RU2104311C1 - Method of alloying steel by manganese - Google Patents

Abstract

FIELD: ferrous metallurgy. SUBSTANCE: method includes smelting and deoxidizing steel, tapping it into ladle, adding oxide manganese-containing materials, reducing agents, and flux. All these materials are added simultaneously in the form of filler of shell powder wire in amount 20-55 kg x N per 1 t steel, where N is required increment of manganese content in final steel expressed in wt %. Reducing agents utilized are materials selected from the group including aluminum and/or ferrosilicon or ferrosilicon and silicocalcium, and flux is feldspar. Powder mixture contains 66-75% of oxide manganese-containing material, 1-5% of feldspar, and reducing agent to 100%. EFFECT: facilitated extra- furnace treatment of smelt. 6 cl, 2 tbl

Description

 The invention relates to ferrous metallurgy, in particular to alloying a metal with manganese by out-of-furnace treatment of the melt with cored wire.

 A known method of alloying a metal with manganese by introducing into the melt a flux-cored wire wire containing a powder of 80% ferromanganese [1].

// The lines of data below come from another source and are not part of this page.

(* ===== verification/Hash.v ===== *)
(** * The CRUSH hash functions (src/crush/hash.c)

    Robert Jenkins' 32-bit mix and the one- to five-argument hashes built on
    it.  The mix is shown to lose no information, every hash to be a 32-bit
    value, and an unknown hash type to hash everything to zero. *)

From stdpp Require Import strings.
From S2P Require Import Prelude.

(** The macro [crush_hashmix]: the three variables before and after. *)
Record mixed := Mixed { mx_a : Z; mx_b : Z; mx_c : Z }.

(** One line of the macro, [p = p-q; p = p-r; p = p^(sh r)]. *)
Definition mixline (p q r s : Z) : Z := Z.lxor (u32 (u32 (p - q) - r)) s.

(** Three consecutive lines; the shift counts are the only difference between
    the three groups of the macro. *)
Definition mixround (i j k : Z) (m : mixed) : mixed :=
  let '(Mixed a b c) := m in
  let a := mixline a b c (Z.shiftr c i) in
  let b := mixline b c a (u32 (Z.shiftl a j)) in
  let c := mixline c a b (Z.shiftr b k) in
  Mixed a b c.

Definition crush_hashmix (a b c : Z) : mixed :=
  mixround 3 10 15 (mixround 12 16 5 (mixround 13 8 13 (Mixed a b c))).

Definition crush_hash_seed : Z := 1315423911.

Definition crush_hash32_rjenkins1 (a : Z) : Z :=
  let hash := Z.lxor crush_hash_seed a in
  let b := a in
  let x := 231232 in
  let y := 1232 in
  let '(Mixed b x hash) := crush_hashmix b x hash in
  let '(Mixed y a hash) := crush_hashmix y a hash in
  hash.

Definition crush_hash32_rjenkins1_2 (a b : Z) : Z :=
  let hash := Z.lxor (Z.lxor crush_hash_seed a) b in
  let x := 231232 in
  let y := 1232 in
  let '(Mixed a b hash) := crush_hashmix a b hash in
  let '(Mixed x a hash) := crush_hashmix x a hash in
  let '(Mixed b y hash) := crush_hashmix b y hash in
  hash.

Definition crush_hash32_rjenkins1_3 (a b c : Z) : Z :=
  let hash := Z.lxor (Z.lxor (Z.lxor crush_hash_seed a) b) c in
  let x := 231232 in
  let y := 1232 in
  let '(Mixed a b hash) := crush_hashmix a b hash in
  let '(Mixed c x hash) := crush_hashmix c x hash in
  let '(Mixed y a hash) := crush_hashmix y a hash in
  let '(Mixed b x hash) := crush_hashmix b x hash in
  let '(Mixed y c hash) := crush_hashmix y c hash in
  hash.

Definition crush_hash32_rjenkins1_4 (a b c d : Z) : Z :=
  let hash := Z.lxor (Z.lxor (Z.lxor (Z.lxor crush_hash_seed a) b) c) d in
  let x := 231232 in
  let y := 1232 in
  let '(Mixed a b hash) := crush_hashmix a b hash in
  let '(Mixed c d hash) := crush_hashmix c d hash in
  let '(Mixed a x hash) := crush_hashmix a x hash in
  let '(Mixed y b hash) := crush_hashmix y b hash in
  let '(Mixed c x hash) := crush_hashmix c x hash in
  let '(Mixed y d hash) := crush_hashmix y d hash in
  hash.

Definition crush_hash32_rjenkins1_5 (a b c d e : Z) : Z :=
  let hash := Z.lxor (Z.lxor (Z.lxor (Z.lxor (Z.lxor crush_hash_seed a) b) c) d) e in
  let x := 231232 in
  let y := 1232 in
  let '(Mixed a b hash) := crush_hashmix a b hash in
  let '(Mixed c d hash) := crush_hashmix c d hash in
  let '(Mixed e x hash) := crush_hashmix e x hash in
  let '(Mixed y a hash) := crush_hashmix y a hash in
  let '(Mixed b x hash) := crush_hashmix b x hash in
  let '(Mixed y c hash) := crush_hashmix y c hash in
  let '(Mixed d x hash) := crush_hashmix d x hash in
  let '(Mixed y e hash) := crush_hashmix y e hash in
  hash.

(** The exported functions take [__u32] arguments: callers pass [int]s, which
    the call converts. *)
Definition CRUSH_HASH_RJENKINS1 : Z := 0.

Definition crush_hash32 (type a : Z) : Z :=
  if type =? CRUSH_HASH_RJENKINS1 then crush_hash32_rjenkins1 (u32 a) else 0.

Definition crush_hash32_2 (type a b : Z) : Z :=
  if type =? CRUSH_HASH_RJENKINS1 then crush_hash32_rjenkins1_2 (u32 a) (u32 b) else 0.

Definition crush_hash32_3 (type a b c : Z) : Z :=
  if type =? CRUSH_HASH_RJENKINS1
  then crush_hash32_rjenkins1_3 (u32 a) (u32 b) (u32 c) else 0.

Definition crush_hash32_4 (type a b c d : Z) : Z :=
  if type =? CRUSH_HASH_RJENKINS1
  then crush_hash32_rjenkins1_4 (u32 a) (u32 b) (u32 c) (u32 d) else 0.

Definition crush_hash32_5 (type a b c d e : Z) : Z :=
  if type =? CRUSH_HASH_RJENKINS1
  then crush_hash32_rjenkins1_5 (u32 a) (u32 b) (u32 c) (u32 d) (u32 e) else 0.

Definition crush_hash_name (type : Z) : string :=
  if type =? CRUSH_HASH_RJENKINS1 then "rjenkins1" else "unknown".

(** ** Range of the hashes *)

Lemma lxor_u32 a b : is_u32 a → is_u32 b → is_u32 (Z.lxor a b).
Proof.
  unfold is_u32. change 4294967296 with (2 ^ 32). intros Ha Hb.
  assert (0 <= Z.lxor a b) by (apply Z.lxor_nonneg; lia).
  split; [done|]. apply Z.bounded_iff_bits_nonneg; [lia|done|]. intros l Hl.
  rewrite Z.lxor_spec.
  rewrite (proj1 (Z.bounded_iff_bits_nonneg 32 a ltac:(lia) ltac:(lia)) ltac:(lia) l Hl).
  by rewrite (proj1 (Z.bounded_iff_bits_nonneg 32 b ltac:(lia) ltac:(lia)) ltac:(lia) l Hl).
Qed.

Lemma shiftr_u32 a k : 0 <= k → is_u32 a → is_u32 (Z.shiftr a k).
Proof.
  unfold is_u32. intros Hk Ha. rewrite Z.shiftr_div_pow2 by done.
  split; [apply Z.div_pos; lia|]. pose proof (Z.div_le_upper_bound a (2 ^ k) a).
  assert (1 <= 2 ^ k) by (pose proof (Z.pow_pos_nonneg 2 k); lia). nia.
Qed.

Lemma mixline_u32 p q r s : is_u32 s → is_u32 (mixline p q r s).
Proof. intros. apply lxor_u32; [apply u32_range|done]. Qed.

Lemma seed_u32 : is_u32 crush_hash_seed.
Proof. by split. Qed.

Create HintDb hash discriminated.
#[export] Hint Resolve lxor_u32 mixline_u32 seed_u32 u32_range : hash.
#[export] Hint Extern 2 (is_u32 (Z.shiftr _ _)) => (apply shiftr_u32; [lia|]) : hash.
#[export] Hint Extern 1 (is_u32 (Zpos _)) => (split; reflexivity || discriminate) : hash.

(** The three variables after a mix, given that they are 32-bit before it. *)
Definition mixed_u32 (m : mixed) : Prop := is_u32 (mx_a m) ∧ is_u32 (mx_b m) ∧ is_u32 (mx_c m).

Lemma mixround_u32 i j k m :
  0 <= i → 0 <= k → is_u32 (mx_c m) → mixed_u32 (mixround i j k m).
Proof.
  destruct m as [a b c]. intros Hi Hk Hc. unfold mixround.
  assert (is_u32 (mixline a b c (Z.shiftr c i))) as Ha' by auto using mixline_u32, shiftr_u32.
  generalize dependent (mixline a b c (Z.shiftr c i)). intros a' Ha'.
  assert (is_u32 (mixline b c a' (u32 (Z.shiftl a' j)))) as Hb' by auto with hash.
  generalize dependent (mixline b c a' (u32 (Z.shiftl a' j))). intros b' Hb'.
  repeat split; simpl; try apply Ha'; try apply Hb'; apply mixline_u32, shiftr_u32; done.
Qed.

Lemma crush_hashmix_u32 a b c : is_u32 c → mixed_u32 (crush_hashmix a b c).
Proof.
  intros Hc. unfold crush_hashmix.
  pose proof (mixround_u32 13 8 13 (Mixed a b c) ltac:(lia) ltac:(lia) Hc) as (_ & _ & H1).
  pose proof (mixround_u32 12 16 5 _ ltac:(lia) ltac:(lia) H1) as (_ & _ & H2).
  by apply mixround_u32.
Qed.

Ltac mix_step :=
  match goal with
  | |- context [match crush_hashmix ?a ?b ?c with _ => _ end] =>
      let Hc := fresh in let H := fresh in
      assert (is_u32 c) as Hc by (auto 10 with hash);
      destruct (crush_hashmix_u32 a b c Hc) as (_ & _ & H);
      destruct (crush_hashmix a b c); simpl in H
  end.

Section hash_range.
Context (a b c d e : Z) (Ha : is_u32 a) (Hb : is_u32 b) (Hc : is_u32 c)
  (Hd : is_u32 d) (He : is_u32 e).

Lemma rjenkins1_u32 : is_u32 (crush_hash32_rjenkins1 a).
Proof using Ha. unfold crush_hash32_rjenkins1. cbv zeta. repeat mix_step. done. Qed.
Lemma rjenkins1_2_u32 : is_u32 (crush_hash32_rjenkins1_2 a b).
Proof using Ha Hb. unfold crush_hash32_rjenkins1_2. cbv zeta. repeat mix_step. done. Qed.
Lemma rjenkins1_3_u32 : is_u32 (crush_hash32_rjenkins1_3 a b c).
Proof using Ha Hb Hc. unfold crush_hash32_rjenkins1_3. cbv zeta. repeat mix_step. done. Qed.
Lemma rjenkins1_4_u32 : is_u32 (crush_hash32_rjenkins1_4 a b c d).
Proof using Ha Hb Hc Hd. unfold crush_hash32_rjenkins1_4. cbv zeta. repeat mix_step. done. Qed.
Lemma rjenkins1_5_u32 : is_u32 (crush_hash32_rjenkins1_5 a b c d e).
Proof using Ha Hb Hc Hd He. unfold crush_hash32_rjenkins1_5. cbv zeta. repeat mix_step. done. Qed.
End hash_range.

Lemma zero_u32 : is_u32 0.
Proof. by split. Qed.

(** Every exported hash is a 32-bit value, whatever [int]s it is given. *)
Lemma crush_hash32_2_u32 t a b : is_u32 (crush_hash32_2 t a b).
Proof. unfold crush_hash32_2. case_match; [apply rjenkins1_2_u32; apply u32_range|apply zero_u32]. Qed.
Lemma crush_hash32_3_u32 t a b c : is_u32 (crush_hash32_3 t a b c).
Proof. unfold crush_hash32_3. case_match; [apply rjenkins1_3_u32; apply u32_range|apply zero_u32]. Qed.
Lemma crush_hash32_4_u32 t a b c d : is_u32 (crush_hash32_4 t a b c d).
Proof. unfold crush_hash32_4. case_match; [apply rjenkins1_4_u32; apply u32_range|apply zero_u32]. Qed.
#[export] Hint Resolve crush_hash32_2_u32 crush_hash32_3_u32 crush_hash32_4_u32 : hash.

(** ** The mix loses no information *)

(** The inverse of one line of the macro. *)
Definition unmixline (p q r s : Z) : Z := u32 (u32 (Z.lxor p s + r) + q).

Lemma unmixline_mixline p q r s : is_u32 p → unmixline (mixline p q r s) q r s = p.
Proof.
  intros Hp. unfold unmixline, mixline.
  rewrite Z.lxor_assoc, Z.lxor_nilpotent, Z.lxor_0_r.
  unfold u32. rewrite Zplus_mod_idemp_l, <- Z.add_assoc, Zplus_mod_idemp_l.
  replace ((p - q) mod 4294967296 - r + (r + q)) with ((p - q) mod 4294967296 + q) by lia.
  rewrite Zplus_mod_idemp_l. replace (p - q + q) with p by lia. by apply Z.mod_small.
Qed.

(** The macro run backwards, group by group. *)
Definition unmixround (i j k : Z) (m : mixed) : mixed :=
  let '(Mixed a b c) := m in
  let c := unmixline c a b (Z.shiftr b k) in
  let b := unmixline b c a (u32 (Z.shiftl a j)) in
  let a := unmixline a b c (Z.shiftr c i) in
  Mixed a b c.

Definition crush_hashunmix (m : mixed) : mixed :=
  unmixround 13 8 13 (unmixround 12 16 5 (unmixround 3 10 15 m)).

Lemma unmixround_mixround i j k m : mixed_u32 m → unmixround i j k (mixround i j k m) = m.
Proof.
  destruct m as [a b c]. intros (Ha & Hb & Hc). simpl in *.
  by rewrite !unmixline_mixline.
Qed.

Lemma crush_hashunmix_mix m :
  mixed_u32 m → crush_hashunmix (crush_hashmix (mx_a m) (mx_b m) (mx_c m)) = m.
Proof.
  intros Hm. destruct m as [a b c]. unfold crush_hashunmix, crush_hashmix. simpl mx_a.
  simpl mx_b. simpl mx_c.
  pose proof (mixround_u32 13 8 13 (Mixed a b c) ltac:(lia) ltac:(lia) (proj2 (proj2 Hm))) as H1.
  pose proof (mixround_u32 12 16 5 _ ltac:(lia) ltac:(lia) (proj2 (proj2 H1))) as H2.
  by rewrite !unmixround_mixround.
Qed.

 The disadvantages of this method are: the high complexity of the manufacture of the powder of the desired particle size distribution from lump ferromanganese, increased material and energy costs in the production of ferromanganese, especially in the multi-stage production of metal manganese, a high probability of contamination of the metal with oxide and nitride inclusions formed in the melt during the interaction contained in manganese alloys associated elements with oxygen and nitrogen, low through extraction of mar manganese ores and concentrates.

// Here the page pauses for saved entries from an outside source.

(** The walk ends at an item whose weight is positive. *)
Lemma bucket_tree_choose_ok x r :
  0 < node_weight nw (d - 1) 0 →
  ∃ k item, bucket_tree_choose b x r = Ok item ∧ l !! k = Some item ∧
            0 < node_weight nw 0 (Z.of_nat k).
Proof using Hb.
  pose proof (tw_depth _ _ _ _ Hb) as Hd. intros Hpos. unfold bucket_tree_choose.
  assert (Z.shiftr (tb_num_nodes b) 1 = node (d - 1) 0) as ->.
  { rewrite (tw_num_nodes _ _ _ _ Hb), Z.shiftr_div_pow2 by lia. unfold node.
    replace d with (d - 1 + 1) at 1 by lia. rewrite Z.pow_add_r, Z.div_mul by lia. lia. }
  assert (in_tree d (d - 1) 0) as Hin.
  { split; [lia|]. split; [lia|]. unfold node. pose proof (Z.pow_lt_mono_r 2 (d - 1) d). lia. }
  destruct (tree_choose_loop_ok 32 x r (d - 1) 0 Hin ltac:(lia) Hpos) as (k & -> & Hk & Hwk).
  cbn [mbind res_bind]. destruct (tw_sums _ _ _ _ Hb) as [_ Hleaf].
  assert (0 <= k < Z.of_nat (length l)) as Hkl.
  { destruct (Z.lt_ge_cases k (Z.of_nat (length l))); [destruct Hk as (_ & ? & _); lia|].
    rewrite Hleaf in Hwk by done. lia. }
  destruct (lookup_lt_is_Some_2 l (Z.to_nat k)) as [item Hit]; [lia|].
  exists (Z.to_nat k), item. rewrite Z2Nat.id by lia. split; [|done].
  replace (Z.shiftr (node 0 k) 1) with k; [eapply rd_holds; [apply (tw_items _ _ _ _ Hb)|lia|done]|].
  rewrite Z.shiftr_div_pow2 by lia. unfold node. change (2 ^ 0) with 1. change (2 ^ 1) with 2.
  apply Z.div_unique with 1; lia.
Qed.
End tree_choose.

(** ** Well-formed buckets

    The invariant that the mapper relies on, for each bucket algorithm, and
    that choosing from a well-formed bucket returns one of its items and leaves
    the bucket well-formed. *)

(** The header holds the items [l]; a non-empty bucket has a usable cache. *)
Definition hdr_wf (h : crush_bucket) (l : list Z) : Prop :=
  holds (b_items h) l ∧ b_size h = Z.of_nat (length l) ∧ Z.of_nat (length l) < 65535 ∧
  (l = [] ∨ perm_wf h).

Definition alg_wf (b : bucket) (l : list Z) : Prop :=
  match b with
  | BUniform _ | BUnknown _ _ => True
  | BList b => ∃ ws ss, list_wf b l ws ss
  | BTree b => l = [] ∨ ∃ nw d, tree_wf b l nw d ∧ 0 < node_weight nw (d - 1) 0
  | BStraw b => ∃ ss, straw_wf b l ss
  | BStraw2 b => ∃ ws, straw2_wf b l ws
  end.

Definition bucket_wf (b : bucket) (l : list Z) : Prop := hdr_wf (bucket_h b) l ∧ alg_wf b l.

(** Replacing the header by one that differs only in the cache. *)
Lemma alg_wf_static b l h :
  same_static (bucket_h b) h → alg_wf b l → alg_wf (set_bucket_h h b) l.
Proof.
  intros (Eid & _ & Eh & _ & Es & Ei). destruct b; simpl in *; try done.
  - intros (ws & ss & H). exists ws, ss. unfold list_wf in *. simpl. by rewrite Es, Ei.
  - intros [->|(nw & d & [] & Hp)]; [by left|]. right. exists nw, d. split; [|done].
    split; simpl; rewrite ?Es, ?Ei; done.
  - intros (ss & H). exists ss. unfold straw_wf in *. simpl. by rewrite Es, Ei.
  - intros (ws & H). exists ws. unfold straw2_wf in *. simpl. by rewrite Es, Ei.
Qed.

Lemma bucket_h_set h b : bucket_h (set_bucket_h h b) = h.
Proof. by destruct b. Qed.

Lemma hdr_wf_static h h' l :
  hdr_wf h l → same_static h h' → perm_wf h' → hdr_wf h' l.
Proof.
  intros (Hi & Hs & Hb & _) (_ & _ & _ & _ & Es & Ei) Hp. unfold hdr_wf. rewrite Es, Ei. auto.
Qed.

Lemma bucket_wf_set b l h :
  bucket_wf b l → same_static (bucket_h b) h → perm_wf h → bucket_wf (set_bucket_h h b) l.
Proof.
  intros [Hh Ha] Hst Hp. split; [|by apply alg_wf_static].
  rewrite bucket_h_set. by eapply hdr_wf_static.
Qed.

 The closest in technical essence and the achieved result to the proposed one is the method of alloying steel with manganese, which consists in the fact that after the metal is released into the ladle, the low-phosphorus manganese-containing slag of the ferroalloy production is produced on the melt, the reducing agent and lime in an amount ensuring slag basicity of 2.0-3 , 5, oxygen is supplied to the bucket surface for 3–30 s [2].

 The disadvantages of this method are the instability of the reduction of manganese due to the additional consumption of the reducing agent for deoxidation of the oxidizing slag entering the ladle, the increased fumes of the reduced manganese and the reducing agent due to the interaction with air oxygen and oxygen blast on the melt surface, the heterogeneous composition of the finished steel according to the manganese content, as supplying oxygen for 3-30 s to the surface of the bucket is not enough to equalize the entire volume of the bucket, high losses of manganese oxide rusting material, in particular low-phosphorous manganese-containing slag of ferroalloy production, during storage and transportation, increased environmental pollution over the ladle with manganese vapor.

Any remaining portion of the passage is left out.